**AVAILABLE DATA:**
◆ ◆ ◆ ◆

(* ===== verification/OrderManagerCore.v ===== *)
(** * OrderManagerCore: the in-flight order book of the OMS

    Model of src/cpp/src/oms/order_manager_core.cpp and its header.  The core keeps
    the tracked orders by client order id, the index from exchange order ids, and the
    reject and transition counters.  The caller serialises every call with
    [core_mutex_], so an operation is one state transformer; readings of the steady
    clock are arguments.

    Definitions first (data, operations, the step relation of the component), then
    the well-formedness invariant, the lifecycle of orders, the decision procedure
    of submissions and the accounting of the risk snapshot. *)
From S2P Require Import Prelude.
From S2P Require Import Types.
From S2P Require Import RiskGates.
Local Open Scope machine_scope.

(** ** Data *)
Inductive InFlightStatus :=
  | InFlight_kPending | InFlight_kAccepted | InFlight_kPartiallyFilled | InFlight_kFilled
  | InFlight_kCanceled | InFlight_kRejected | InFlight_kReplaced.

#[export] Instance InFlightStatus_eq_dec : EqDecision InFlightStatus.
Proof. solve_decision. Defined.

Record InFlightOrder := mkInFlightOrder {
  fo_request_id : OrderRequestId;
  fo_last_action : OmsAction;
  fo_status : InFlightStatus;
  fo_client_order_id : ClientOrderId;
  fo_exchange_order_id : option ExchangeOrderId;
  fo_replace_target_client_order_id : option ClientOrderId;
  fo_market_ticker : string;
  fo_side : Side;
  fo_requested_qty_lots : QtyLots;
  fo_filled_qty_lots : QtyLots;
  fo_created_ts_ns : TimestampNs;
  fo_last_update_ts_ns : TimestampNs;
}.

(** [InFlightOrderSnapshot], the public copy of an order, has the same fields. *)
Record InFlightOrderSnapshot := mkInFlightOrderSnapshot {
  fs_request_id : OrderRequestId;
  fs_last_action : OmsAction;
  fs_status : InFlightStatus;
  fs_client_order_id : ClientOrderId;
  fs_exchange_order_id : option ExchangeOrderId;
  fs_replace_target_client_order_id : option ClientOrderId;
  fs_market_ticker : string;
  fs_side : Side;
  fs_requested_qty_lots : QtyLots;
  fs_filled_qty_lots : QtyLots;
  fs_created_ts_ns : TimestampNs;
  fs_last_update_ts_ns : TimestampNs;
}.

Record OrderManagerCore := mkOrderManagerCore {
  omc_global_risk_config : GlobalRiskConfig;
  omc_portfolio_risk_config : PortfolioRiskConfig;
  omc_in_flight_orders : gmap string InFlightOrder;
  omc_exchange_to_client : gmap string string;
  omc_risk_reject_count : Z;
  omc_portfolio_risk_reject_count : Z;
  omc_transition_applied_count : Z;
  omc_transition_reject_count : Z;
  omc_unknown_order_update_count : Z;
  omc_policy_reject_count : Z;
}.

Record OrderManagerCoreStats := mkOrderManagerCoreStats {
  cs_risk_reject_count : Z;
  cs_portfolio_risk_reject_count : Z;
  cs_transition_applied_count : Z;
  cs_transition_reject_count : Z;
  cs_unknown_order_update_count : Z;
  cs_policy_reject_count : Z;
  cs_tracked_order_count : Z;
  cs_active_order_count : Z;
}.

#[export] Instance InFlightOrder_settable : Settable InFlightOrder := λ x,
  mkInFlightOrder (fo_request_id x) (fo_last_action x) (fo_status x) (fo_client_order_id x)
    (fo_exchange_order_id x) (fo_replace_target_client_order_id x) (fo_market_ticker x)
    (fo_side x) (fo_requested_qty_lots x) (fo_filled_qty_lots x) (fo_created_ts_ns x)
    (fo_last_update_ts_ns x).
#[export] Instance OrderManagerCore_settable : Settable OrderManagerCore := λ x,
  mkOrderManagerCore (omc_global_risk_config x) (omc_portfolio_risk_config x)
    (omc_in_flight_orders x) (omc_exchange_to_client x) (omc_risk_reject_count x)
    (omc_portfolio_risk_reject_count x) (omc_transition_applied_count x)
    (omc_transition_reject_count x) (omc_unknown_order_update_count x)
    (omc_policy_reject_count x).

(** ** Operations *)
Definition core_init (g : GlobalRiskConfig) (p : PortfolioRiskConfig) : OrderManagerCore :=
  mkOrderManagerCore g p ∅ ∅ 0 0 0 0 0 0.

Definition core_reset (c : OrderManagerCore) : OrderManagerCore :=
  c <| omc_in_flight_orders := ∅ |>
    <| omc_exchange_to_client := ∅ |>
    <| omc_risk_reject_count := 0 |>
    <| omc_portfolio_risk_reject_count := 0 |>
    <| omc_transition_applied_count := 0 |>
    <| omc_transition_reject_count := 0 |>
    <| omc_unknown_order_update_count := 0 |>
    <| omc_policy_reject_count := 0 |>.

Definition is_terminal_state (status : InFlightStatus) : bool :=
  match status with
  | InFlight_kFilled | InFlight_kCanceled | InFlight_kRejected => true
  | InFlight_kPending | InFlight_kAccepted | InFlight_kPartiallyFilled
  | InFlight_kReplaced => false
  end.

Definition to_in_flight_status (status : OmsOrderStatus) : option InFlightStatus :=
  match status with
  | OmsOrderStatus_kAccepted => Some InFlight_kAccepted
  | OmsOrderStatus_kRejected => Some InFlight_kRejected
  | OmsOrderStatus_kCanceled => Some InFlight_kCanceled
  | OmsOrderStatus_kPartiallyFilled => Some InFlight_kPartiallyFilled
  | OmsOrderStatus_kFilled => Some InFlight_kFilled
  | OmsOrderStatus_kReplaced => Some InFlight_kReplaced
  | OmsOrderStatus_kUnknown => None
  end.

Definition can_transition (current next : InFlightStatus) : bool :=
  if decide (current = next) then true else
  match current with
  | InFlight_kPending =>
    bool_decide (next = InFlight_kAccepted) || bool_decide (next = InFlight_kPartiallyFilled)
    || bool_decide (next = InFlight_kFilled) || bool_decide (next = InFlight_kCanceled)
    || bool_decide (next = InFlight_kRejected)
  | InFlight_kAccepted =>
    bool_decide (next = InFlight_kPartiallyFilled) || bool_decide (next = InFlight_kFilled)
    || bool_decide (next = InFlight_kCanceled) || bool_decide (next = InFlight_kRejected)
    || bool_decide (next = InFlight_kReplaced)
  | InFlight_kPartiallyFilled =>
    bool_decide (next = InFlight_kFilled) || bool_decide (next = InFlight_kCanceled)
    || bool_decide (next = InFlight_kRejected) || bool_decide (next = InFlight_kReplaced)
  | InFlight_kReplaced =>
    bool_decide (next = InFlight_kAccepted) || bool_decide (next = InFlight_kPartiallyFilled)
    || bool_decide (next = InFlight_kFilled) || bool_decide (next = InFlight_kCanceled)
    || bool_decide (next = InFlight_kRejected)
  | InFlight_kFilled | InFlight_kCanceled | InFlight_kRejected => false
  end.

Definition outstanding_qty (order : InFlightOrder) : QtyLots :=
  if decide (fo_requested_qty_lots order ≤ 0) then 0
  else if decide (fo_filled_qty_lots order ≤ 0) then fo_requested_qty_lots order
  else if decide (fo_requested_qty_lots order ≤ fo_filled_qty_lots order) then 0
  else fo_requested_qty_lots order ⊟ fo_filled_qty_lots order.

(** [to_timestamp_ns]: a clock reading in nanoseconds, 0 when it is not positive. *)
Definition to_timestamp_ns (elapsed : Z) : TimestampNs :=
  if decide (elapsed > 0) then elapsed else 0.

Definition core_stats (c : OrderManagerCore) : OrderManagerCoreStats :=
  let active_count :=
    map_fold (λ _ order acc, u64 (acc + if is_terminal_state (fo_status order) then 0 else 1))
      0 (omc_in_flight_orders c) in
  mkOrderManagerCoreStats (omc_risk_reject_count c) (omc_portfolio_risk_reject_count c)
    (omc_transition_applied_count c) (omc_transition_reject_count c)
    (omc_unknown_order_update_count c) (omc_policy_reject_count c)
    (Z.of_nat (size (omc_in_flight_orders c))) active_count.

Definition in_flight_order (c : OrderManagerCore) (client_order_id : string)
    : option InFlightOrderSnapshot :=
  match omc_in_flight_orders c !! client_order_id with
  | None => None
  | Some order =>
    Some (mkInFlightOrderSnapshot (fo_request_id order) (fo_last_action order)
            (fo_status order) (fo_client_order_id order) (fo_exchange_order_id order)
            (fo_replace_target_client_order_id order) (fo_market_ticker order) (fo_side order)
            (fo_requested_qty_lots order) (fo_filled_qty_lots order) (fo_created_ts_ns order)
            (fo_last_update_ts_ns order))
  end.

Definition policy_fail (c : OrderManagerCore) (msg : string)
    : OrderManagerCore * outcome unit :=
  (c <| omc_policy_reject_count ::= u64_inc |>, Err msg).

◆ ◆ ◆ ◆

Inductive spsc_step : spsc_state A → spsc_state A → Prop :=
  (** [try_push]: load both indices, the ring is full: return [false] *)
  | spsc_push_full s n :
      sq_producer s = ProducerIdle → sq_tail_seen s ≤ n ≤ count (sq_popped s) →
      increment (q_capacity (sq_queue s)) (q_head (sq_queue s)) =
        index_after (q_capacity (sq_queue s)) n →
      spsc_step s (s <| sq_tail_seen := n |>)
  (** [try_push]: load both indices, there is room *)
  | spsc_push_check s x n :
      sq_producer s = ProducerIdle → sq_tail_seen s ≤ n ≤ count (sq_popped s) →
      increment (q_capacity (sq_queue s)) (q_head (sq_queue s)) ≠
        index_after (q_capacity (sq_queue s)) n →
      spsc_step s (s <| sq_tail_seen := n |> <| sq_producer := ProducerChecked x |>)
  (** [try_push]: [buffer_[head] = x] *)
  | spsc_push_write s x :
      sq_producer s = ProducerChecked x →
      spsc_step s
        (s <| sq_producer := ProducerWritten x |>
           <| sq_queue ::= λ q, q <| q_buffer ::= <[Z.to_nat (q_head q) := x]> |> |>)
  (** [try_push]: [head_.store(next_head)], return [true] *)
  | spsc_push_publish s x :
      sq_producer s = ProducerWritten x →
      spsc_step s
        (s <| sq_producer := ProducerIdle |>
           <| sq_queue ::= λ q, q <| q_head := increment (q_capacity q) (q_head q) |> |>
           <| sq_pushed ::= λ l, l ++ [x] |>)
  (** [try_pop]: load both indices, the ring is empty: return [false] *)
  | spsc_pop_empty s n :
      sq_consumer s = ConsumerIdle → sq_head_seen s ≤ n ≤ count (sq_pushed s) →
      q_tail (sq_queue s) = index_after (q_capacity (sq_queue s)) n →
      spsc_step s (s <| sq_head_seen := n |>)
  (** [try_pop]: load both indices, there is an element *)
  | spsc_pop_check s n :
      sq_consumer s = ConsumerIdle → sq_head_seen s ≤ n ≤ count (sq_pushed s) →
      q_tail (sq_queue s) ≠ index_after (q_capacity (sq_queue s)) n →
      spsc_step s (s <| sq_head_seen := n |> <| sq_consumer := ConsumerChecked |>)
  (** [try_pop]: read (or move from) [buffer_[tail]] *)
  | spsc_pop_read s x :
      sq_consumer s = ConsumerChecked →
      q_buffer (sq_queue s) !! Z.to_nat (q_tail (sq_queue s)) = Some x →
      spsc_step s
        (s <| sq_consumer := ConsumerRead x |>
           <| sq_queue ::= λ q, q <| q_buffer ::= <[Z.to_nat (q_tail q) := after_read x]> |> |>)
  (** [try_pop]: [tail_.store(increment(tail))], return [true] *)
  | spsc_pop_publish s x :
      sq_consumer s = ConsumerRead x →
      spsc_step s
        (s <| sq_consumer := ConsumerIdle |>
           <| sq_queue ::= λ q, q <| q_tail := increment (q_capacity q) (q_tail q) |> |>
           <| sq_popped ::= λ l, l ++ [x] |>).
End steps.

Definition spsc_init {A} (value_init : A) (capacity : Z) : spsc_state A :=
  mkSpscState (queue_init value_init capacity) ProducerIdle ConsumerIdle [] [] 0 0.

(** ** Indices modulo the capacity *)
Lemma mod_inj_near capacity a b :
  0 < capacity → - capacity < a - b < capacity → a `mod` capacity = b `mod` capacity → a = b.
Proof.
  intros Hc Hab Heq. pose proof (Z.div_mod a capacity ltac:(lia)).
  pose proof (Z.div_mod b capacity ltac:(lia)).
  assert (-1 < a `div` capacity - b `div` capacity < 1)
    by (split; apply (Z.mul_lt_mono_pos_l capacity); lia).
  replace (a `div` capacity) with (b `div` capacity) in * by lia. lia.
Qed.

◆ ◆ ◆ ◆

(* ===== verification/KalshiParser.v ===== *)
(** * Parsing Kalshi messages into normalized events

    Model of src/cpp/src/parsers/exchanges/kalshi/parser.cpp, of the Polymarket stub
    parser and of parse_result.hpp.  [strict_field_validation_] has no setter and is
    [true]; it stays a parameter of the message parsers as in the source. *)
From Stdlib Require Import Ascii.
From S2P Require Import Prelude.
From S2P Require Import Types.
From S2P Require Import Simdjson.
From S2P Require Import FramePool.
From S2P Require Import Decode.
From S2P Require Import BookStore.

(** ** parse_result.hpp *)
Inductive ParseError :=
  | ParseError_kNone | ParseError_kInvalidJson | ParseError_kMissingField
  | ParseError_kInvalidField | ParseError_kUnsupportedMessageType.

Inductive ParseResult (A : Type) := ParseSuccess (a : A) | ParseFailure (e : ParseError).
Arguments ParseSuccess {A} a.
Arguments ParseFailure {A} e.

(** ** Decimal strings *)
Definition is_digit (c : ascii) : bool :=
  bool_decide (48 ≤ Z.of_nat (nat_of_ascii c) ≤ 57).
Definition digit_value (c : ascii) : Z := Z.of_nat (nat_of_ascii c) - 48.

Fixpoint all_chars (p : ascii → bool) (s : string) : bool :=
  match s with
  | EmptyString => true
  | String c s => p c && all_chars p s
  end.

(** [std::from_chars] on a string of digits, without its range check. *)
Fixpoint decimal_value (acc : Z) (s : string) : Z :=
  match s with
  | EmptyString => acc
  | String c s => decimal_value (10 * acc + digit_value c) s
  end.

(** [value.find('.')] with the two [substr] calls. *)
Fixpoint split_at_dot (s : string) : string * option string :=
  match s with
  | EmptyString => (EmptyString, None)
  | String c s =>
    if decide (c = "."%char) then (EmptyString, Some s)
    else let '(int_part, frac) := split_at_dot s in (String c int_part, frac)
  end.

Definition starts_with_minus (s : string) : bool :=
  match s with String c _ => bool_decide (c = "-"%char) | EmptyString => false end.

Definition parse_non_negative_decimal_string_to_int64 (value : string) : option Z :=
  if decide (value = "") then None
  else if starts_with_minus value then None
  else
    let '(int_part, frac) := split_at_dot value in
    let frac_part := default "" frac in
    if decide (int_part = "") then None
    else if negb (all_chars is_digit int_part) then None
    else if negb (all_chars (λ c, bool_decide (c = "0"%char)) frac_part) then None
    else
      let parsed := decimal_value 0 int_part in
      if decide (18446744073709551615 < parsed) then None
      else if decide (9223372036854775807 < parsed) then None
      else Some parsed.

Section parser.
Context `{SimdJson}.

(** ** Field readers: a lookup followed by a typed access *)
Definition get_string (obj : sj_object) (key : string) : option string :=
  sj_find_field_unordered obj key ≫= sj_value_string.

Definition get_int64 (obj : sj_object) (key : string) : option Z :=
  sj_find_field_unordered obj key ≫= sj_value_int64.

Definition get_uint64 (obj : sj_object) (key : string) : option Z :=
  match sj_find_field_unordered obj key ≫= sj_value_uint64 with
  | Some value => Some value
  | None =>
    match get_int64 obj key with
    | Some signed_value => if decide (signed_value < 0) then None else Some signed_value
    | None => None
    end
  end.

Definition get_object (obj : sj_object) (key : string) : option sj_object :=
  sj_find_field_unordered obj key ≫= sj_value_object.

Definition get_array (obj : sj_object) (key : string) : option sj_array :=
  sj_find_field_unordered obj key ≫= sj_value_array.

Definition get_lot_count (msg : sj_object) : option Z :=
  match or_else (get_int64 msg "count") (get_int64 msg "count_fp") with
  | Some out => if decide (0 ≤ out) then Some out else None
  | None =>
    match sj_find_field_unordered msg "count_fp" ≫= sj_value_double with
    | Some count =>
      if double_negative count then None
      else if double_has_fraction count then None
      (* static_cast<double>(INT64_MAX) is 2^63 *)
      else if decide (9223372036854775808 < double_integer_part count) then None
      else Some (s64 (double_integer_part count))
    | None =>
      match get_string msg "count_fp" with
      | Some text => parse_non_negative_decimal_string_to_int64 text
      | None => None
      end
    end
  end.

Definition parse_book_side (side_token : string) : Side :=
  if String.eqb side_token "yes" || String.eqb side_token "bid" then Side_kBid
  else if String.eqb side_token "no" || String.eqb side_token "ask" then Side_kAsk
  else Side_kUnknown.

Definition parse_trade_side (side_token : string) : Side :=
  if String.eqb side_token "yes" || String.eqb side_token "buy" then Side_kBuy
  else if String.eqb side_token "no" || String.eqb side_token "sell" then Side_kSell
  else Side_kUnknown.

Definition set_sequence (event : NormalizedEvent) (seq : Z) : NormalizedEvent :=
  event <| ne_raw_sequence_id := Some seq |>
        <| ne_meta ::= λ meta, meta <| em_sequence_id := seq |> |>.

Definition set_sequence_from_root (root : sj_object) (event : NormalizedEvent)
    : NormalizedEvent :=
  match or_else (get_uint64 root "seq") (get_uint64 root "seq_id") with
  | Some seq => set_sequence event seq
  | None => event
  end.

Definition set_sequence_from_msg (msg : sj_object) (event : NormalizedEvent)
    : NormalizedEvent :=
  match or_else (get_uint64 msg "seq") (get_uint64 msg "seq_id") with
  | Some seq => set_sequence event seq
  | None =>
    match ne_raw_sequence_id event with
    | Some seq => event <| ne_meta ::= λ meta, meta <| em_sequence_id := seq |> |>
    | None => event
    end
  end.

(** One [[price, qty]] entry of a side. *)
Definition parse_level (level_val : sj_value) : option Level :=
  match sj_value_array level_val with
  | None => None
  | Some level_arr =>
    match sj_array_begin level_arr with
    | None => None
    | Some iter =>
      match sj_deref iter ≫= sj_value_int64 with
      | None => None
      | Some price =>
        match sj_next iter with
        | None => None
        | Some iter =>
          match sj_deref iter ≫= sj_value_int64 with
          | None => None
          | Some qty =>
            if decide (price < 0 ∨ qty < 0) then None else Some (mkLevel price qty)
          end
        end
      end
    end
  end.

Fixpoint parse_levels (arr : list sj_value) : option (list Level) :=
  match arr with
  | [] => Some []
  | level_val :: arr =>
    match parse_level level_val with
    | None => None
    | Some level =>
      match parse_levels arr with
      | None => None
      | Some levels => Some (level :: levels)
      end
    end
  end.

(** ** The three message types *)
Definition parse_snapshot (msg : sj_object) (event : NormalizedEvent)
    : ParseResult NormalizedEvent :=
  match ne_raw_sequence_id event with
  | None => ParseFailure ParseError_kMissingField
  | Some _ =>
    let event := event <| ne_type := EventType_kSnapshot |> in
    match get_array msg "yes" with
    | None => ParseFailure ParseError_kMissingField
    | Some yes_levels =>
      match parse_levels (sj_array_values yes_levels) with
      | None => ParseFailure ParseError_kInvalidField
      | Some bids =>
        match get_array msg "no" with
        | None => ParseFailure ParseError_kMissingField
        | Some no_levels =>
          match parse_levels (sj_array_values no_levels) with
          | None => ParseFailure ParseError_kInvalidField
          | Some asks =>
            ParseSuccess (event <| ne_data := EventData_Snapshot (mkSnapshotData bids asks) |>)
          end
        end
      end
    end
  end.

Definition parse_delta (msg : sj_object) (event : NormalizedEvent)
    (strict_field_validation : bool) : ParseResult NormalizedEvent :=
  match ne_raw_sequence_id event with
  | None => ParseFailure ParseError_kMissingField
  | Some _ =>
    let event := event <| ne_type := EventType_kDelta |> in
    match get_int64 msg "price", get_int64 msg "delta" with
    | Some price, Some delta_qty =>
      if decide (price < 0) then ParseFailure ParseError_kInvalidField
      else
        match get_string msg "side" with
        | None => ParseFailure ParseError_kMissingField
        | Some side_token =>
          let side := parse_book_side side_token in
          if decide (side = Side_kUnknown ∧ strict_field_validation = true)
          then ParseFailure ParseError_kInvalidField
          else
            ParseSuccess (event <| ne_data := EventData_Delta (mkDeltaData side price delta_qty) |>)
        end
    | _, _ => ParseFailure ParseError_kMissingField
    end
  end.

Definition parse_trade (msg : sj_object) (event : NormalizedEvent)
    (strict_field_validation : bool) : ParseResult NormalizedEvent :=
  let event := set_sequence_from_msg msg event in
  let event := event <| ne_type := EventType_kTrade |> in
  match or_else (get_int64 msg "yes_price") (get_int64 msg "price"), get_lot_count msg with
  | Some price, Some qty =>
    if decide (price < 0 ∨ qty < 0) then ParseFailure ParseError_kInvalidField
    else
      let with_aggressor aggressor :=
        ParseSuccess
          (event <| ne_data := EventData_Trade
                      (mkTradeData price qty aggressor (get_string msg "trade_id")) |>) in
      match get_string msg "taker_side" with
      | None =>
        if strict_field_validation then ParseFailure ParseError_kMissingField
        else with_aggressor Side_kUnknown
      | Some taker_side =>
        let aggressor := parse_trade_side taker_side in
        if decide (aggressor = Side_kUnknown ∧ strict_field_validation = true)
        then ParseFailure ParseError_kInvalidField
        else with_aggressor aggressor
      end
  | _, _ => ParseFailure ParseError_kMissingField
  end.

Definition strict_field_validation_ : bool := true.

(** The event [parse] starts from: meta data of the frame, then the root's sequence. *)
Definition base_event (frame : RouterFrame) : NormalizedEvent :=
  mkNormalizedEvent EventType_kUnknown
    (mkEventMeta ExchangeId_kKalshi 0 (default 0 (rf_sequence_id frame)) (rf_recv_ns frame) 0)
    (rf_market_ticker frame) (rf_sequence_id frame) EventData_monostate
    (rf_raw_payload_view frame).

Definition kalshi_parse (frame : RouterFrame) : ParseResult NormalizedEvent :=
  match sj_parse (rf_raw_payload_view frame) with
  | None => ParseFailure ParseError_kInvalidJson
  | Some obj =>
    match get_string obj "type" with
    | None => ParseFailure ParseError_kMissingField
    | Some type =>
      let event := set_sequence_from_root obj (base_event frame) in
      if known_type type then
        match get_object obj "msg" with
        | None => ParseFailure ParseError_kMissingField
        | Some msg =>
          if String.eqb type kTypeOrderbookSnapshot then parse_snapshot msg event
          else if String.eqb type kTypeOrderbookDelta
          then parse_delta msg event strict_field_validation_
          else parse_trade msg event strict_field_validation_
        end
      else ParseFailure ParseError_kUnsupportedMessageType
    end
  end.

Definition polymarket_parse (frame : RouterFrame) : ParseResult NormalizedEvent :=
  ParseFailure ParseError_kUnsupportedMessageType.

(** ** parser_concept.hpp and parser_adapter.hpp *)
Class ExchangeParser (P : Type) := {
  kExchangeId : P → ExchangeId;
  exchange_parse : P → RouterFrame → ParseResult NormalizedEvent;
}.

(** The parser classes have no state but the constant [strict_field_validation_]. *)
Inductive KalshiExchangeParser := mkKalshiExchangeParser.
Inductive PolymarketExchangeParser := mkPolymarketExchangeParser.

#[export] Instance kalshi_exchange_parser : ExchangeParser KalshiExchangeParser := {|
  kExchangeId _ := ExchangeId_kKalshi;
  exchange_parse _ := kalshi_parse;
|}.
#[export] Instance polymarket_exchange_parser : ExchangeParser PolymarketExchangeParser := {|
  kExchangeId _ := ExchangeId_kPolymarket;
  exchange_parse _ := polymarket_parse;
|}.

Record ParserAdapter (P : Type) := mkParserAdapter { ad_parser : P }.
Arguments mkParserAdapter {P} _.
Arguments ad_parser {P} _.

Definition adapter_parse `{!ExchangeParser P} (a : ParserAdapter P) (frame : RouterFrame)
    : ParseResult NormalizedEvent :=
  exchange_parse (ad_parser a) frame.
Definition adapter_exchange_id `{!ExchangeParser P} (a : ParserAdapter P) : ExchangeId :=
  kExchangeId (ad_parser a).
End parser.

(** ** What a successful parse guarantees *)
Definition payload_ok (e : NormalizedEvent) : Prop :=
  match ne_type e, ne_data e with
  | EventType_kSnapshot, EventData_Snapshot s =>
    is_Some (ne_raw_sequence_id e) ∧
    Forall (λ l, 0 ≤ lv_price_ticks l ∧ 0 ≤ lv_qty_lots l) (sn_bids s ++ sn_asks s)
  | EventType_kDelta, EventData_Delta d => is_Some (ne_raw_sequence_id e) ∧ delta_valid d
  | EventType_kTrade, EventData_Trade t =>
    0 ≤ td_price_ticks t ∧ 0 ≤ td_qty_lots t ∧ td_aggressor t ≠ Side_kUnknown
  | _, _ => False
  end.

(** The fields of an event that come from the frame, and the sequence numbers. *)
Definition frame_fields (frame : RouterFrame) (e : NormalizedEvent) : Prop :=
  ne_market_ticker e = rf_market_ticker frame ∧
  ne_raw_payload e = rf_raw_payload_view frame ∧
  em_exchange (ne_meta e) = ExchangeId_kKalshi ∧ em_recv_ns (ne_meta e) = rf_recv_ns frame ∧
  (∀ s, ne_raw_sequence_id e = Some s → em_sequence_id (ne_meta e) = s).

◆ ◆ ◆ ◆

**TASK PROMPT:** Everything in the material above from the line that has "(* ===== verification/OrderManagerCore.v" through the line that has "Model of src/cpp/src/oms/order_manager_core.cpp" must be duplicated exactly, with no other lines given.

**ANSWER FOR THE TASK:**
(* ===== verification/OrderManagerCore.v ===== *)
(** * OrderManagerCore: the in-flight order book of the OMS

    Model of src/cpp/src/oms/order_manager_core.cpp and its header.  The core keeps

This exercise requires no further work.